_Exercise prompt_: Take the data from its first line. Print each line exactly until the line containing "d.(PlanDraft.operations) ++ [o] ∧" has been printed too.

_Data extract_:

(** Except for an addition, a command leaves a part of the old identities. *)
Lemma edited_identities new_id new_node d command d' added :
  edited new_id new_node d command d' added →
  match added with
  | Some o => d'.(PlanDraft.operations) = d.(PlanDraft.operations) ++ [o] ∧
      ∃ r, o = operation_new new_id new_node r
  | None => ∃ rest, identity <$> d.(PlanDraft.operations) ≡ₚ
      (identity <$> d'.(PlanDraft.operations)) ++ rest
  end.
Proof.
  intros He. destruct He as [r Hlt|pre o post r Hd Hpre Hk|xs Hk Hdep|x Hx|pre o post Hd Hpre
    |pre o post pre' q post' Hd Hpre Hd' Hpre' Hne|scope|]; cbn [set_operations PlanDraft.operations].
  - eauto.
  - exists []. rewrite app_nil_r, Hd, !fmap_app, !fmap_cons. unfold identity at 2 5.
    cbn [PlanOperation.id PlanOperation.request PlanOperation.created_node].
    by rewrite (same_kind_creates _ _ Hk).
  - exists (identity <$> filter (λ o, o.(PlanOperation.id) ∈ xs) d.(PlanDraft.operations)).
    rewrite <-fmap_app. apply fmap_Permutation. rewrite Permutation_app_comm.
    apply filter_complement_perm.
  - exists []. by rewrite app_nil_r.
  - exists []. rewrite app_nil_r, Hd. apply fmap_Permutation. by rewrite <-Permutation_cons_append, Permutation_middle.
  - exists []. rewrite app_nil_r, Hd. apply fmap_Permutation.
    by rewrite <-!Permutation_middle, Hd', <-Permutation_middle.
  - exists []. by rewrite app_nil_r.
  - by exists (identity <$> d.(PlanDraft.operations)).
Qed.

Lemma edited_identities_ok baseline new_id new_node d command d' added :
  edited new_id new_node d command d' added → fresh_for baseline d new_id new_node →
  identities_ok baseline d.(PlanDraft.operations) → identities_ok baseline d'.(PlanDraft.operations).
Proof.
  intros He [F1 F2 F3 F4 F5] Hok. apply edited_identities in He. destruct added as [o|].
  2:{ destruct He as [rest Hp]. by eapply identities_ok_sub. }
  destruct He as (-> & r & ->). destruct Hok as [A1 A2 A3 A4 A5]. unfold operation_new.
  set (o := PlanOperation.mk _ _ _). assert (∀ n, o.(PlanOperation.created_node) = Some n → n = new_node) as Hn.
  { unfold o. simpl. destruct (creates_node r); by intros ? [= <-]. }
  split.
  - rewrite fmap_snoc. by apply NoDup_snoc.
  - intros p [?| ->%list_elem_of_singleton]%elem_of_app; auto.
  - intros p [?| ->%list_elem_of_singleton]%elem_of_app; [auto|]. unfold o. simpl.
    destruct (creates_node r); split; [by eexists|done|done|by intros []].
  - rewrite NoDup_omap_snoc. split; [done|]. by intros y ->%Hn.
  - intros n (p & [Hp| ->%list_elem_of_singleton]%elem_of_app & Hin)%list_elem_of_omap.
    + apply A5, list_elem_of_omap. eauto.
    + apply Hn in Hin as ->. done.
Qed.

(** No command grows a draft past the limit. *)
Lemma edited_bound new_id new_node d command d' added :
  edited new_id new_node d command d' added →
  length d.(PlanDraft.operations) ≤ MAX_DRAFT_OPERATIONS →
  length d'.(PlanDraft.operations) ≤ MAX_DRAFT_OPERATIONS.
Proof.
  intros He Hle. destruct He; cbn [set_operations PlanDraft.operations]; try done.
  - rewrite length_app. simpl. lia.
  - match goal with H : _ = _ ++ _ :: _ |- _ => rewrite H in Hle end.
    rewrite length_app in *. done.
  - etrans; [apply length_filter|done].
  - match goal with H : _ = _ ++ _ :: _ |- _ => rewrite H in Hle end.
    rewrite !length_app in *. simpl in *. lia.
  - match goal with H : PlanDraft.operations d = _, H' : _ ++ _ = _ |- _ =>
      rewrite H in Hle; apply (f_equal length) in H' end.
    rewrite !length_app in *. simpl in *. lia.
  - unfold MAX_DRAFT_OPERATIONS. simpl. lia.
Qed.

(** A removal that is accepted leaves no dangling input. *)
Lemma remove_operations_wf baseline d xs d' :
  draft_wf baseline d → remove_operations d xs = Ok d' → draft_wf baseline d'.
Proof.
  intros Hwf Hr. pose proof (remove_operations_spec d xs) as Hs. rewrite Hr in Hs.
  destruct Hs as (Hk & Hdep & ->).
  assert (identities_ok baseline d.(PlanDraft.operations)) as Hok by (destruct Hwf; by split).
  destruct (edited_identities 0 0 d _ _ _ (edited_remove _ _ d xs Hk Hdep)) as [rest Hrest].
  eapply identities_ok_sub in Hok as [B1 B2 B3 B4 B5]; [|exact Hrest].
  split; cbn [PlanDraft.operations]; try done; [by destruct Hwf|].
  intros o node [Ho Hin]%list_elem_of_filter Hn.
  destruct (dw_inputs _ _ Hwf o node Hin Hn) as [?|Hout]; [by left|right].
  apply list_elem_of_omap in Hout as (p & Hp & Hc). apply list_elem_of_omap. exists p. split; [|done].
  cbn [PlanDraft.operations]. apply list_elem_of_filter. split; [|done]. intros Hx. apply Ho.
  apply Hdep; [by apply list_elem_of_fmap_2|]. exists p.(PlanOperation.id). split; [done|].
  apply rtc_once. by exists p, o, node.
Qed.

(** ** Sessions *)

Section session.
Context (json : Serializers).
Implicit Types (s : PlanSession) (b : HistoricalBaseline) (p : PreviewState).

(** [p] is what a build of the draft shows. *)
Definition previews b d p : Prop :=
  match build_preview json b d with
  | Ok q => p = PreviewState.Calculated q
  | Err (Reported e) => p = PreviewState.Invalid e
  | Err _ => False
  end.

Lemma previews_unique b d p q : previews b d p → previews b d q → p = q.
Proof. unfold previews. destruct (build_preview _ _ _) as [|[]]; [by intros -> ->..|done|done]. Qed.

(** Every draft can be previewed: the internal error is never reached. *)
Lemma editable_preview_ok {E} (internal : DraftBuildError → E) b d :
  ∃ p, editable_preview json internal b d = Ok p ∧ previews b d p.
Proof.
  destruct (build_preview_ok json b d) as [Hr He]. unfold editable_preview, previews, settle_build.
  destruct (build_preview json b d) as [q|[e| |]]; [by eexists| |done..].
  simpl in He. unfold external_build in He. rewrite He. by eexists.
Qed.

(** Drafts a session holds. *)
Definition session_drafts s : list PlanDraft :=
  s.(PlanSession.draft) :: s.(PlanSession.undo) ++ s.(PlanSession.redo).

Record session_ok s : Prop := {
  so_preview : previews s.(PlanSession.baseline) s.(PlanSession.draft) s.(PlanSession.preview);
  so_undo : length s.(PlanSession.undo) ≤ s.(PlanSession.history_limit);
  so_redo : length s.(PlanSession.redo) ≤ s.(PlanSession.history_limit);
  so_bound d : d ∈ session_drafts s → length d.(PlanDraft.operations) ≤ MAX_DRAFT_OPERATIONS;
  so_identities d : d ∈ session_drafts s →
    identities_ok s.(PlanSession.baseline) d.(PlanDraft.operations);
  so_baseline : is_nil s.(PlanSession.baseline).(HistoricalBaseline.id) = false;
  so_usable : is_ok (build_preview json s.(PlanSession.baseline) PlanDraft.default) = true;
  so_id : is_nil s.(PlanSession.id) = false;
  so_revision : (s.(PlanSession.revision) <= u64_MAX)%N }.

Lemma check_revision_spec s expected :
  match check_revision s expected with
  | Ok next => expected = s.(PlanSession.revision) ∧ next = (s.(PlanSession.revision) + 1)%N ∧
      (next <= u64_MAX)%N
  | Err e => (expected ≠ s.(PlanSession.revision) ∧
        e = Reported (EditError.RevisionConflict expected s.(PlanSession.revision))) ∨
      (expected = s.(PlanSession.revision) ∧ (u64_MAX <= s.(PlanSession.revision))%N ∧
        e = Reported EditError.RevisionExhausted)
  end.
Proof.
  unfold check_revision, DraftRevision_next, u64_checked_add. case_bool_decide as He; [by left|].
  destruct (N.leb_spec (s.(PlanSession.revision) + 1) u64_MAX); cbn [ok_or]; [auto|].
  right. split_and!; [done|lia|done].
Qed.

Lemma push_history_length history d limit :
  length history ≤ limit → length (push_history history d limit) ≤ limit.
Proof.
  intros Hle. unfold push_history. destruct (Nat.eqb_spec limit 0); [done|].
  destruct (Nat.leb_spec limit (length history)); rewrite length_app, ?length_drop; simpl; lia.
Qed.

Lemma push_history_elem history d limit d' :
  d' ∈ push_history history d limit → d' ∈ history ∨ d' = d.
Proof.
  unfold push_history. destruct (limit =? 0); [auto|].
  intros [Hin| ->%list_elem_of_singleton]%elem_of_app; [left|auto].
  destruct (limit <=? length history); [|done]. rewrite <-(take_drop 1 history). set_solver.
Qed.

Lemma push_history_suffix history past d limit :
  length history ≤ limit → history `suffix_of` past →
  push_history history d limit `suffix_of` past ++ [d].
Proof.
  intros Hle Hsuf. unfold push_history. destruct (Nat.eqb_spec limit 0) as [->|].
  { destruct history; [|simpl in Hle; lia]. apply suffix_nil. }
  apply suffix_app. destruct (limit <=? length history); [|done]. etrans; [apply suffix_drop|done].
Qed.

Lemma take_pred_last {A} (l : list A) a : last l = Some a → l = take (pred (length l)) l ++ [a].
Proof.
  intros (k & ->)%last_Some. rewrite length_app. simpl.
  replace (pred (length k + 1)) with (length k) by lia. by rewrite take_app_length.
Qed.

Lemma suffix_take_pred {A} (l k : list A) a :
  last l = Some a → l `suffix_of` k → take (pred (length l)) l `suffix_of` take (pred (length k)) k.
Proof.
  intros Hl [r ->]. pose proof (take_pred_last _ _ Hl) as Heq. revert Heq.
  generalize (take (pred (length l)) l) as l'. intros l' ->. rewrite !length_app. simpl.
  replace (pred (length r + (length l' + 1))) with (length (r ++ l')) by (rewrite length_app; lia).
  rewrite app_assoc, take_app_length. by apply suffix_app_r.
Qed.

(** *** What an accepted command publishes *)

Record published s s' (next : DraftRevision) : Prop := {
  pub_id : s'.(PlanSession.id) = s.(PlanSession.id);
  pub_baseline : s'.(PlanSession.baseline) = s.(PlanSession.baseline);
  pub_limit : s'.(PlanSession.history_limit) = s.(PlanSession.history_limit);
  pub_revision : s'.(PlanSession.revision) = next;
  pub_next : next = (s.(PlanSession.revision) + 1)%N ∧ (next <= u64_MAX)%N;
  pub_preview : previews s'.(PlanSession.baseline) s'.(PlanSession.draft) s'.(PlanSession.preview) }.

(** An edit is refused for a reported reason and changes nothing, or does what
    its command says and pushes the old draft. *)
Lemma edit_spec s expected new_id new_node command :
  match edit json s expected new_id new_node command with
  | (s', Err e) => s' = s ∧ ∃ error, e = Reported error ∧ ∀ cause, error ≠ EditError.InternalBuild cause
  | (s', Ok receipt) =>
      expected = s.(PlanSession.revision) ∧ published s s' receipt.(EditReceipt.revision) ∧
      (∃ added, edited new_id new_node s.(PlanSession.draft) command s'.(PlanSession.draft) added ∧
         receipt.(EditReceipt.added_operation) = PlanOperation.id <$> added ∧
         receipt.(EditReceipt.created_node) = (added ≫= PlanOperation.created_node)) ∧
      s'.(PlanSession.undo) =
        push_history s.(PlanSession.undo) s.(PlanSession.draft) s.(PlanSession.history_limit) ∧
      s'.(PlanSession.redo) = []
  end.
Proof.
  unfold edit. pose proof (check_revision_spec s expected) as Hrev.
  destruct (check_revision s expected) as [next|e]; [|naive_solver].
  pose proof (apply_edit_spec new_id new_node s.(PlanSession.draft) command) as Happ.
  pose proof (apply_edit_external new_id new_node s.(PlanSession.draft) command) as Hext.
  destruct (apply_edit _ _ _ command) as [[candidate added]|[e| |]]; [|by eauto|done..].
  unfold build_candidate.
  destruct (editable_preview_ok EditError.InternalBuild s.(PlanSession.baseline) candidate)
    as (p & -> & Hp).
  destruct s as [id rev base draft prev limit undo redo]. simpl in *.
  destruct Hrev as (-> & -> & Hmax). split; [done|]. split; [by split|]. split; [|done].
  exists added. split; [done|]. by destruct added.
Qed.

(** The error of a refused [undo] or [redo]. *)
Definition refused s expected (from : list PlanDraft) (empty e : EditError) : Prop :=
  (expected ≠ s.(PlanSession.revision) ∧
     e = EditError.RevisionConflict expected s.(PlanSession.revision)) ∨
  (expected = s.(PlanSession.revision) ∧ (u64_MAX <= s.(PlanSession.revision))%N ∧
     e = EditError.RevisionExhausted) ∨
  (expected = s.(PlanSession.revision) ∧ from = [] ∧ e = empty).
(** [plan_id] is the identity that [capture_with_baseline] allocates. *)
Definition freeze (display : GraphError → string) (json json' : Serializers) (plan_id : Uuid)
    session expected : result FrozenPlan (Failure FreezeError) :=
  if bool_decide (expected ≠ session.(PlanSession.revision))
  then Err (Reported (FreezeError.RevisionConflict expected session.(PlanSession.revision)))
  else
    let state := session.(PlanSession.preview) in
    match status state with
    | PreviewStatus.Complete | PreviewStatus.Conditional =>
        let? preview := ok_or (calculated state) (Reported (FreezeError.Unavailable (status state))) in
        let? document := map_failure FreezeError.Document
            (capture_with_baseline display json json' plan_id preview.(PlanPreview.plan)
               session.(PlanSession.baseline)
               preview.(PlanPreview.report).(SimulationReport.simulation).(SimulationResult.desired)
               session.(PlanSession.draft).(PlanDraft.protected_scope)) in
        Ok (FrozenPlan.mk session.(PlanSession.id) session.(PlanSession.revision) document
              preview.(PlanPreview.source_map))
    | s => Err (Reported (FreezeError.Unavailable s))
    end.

_Reply to the task_:
(** Except for an addition, a command leaves a part of the old identities. *)
Lemma edited_identities new_id new_node d command d' added :
  edited new_id new_node d command d' added →
  match added with
  | Some o => d'.(PlanDraft.operations) = d.(PlanDraft.operations) ++ [o] ∧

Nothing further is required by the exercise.